▶ _EXERCISE MATERIALS_:
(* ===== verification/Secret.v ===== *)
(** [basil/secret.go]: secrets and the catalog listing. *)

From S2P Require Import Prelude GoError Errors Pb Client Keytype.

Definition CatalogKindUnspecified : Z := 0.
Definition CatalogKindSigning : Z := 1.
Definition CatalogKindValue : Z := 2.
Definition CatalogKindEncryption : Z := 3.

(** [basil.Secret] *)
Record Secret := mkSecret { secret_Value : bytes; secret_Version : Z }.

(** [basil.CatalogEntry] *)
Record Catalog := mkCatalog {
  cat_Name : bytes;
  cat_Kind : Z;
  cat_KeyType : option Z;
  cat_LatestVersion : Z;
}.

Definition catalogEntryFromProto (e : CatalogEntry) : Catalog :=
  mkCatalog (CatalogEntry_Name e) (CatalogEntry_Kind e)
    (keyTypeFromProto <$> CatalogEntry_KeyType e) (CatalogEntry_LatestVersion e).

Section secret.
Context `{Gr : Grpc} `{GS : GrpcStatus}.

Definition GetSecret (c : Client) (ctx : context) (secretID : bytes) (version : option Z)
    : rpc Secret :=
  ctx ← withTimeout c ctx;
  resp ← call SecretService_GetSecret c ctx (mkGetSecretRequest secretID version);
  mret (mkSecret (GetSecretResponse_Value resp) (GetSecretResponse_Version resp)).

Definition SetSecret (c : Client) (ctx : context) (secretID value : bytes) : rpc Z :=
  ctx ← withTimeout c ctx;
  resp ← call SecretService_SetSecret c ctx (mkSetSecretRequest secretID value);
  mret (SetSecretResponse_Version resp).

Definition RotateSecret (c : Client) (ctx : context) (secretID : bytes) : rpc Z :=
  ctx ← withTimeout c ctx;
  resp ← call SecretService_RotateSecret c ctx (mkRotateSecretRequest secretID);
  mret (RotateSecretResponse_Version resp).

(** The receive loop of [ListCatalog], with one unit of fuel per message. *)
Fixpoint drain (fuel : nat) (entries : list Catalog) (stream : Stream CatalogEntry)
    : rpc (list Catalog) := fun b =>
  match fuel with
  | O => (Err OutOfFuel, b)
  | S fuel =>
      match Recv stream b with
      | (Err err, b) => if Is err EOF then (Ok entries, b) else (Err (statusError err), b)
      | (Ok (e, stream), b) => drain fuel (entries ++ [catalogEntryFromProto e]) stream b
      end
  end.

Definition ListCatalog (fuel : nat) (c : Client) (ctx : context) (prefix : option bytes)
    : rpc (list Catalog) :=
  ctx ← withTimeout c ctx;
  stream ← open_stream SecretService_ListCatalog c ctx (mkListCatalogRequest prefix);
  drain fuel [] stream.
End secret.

...

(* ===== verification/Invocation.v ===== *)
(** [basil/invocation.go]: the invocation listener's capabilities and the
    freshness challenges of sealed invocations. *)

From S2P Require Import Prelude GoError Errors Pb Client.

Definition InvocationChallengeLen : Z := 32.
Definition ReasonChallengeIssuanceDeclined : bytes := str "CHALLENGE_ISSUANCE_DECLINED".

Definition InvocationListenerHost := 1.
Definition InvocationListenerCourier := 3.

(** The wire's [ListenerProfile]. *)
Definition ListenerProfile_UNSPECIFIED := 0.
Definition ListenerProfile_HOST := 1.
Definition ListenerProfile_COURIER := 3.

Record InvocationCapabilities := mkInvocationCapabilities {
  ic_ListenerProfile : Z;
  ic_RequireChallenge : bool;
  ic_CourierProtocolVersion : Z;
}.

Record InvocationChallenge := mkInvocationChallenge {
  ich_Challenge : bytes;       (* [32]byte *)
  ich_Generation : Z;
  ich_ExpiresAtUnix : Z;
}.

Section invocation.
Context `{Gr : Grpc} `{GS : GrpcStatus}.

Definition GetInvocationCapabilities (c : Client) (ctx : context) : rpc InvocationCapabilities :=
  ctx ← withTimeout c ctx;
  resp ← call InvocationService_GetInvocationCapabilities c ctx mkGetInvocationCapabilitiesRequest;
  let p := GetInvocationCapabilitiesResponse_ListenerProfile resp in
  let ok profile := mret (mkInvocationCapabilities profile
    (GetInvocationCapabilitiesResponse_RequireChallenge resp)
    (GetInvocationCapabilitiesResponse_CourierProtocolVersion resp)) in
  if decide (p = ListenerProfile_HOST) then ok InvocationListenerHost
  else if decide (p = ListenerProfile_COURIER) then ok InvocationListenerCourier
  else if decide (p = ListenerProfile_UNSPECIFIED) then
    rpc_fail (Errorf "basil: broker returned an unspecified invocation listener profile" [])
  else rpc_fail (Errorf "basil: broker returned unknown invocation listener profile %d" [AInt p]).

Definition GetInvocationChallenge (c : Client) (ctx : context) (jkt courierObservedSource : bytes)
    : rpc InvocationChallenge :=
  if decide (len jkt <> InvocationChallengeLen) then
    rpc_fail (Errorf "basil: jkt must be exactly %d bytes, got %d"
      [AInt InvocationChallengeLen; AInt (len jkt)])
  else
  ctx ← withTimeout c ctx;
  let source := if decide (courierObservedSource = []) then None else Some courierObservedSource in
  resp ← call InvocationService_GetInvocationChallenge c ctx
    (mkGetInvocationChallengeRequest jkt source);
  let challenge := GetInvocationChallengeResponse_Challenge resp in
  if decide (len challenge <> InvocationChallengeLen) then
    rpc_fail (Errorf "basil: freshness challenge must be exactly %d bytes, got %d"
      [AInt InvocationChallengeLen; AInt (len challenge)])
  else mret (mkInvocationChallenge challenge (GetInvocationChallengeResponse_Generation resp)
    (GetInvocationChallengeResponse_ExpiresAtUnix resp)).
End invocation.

▶ _BRIEF_: Write out only the lines that run from the line containing "freshness challenge must" through the line containing "End invocation.", both included, exactly as they appear above.

▶ _SOLUTION TO THE PROBLEM_:
    rpc_fail (Errorf "basil: freshness challenge must be exactly %d bytes, got %d"
      [AInt InvocationChallengeLen; AInt (len challenge)])
  else mret (mkInvocationChallenge challenge (GetInvocationChallengeResponse_Generation resp)
    (GetInvocationChallengeResponse_ExpiresAtUnix resp)).
End invocation.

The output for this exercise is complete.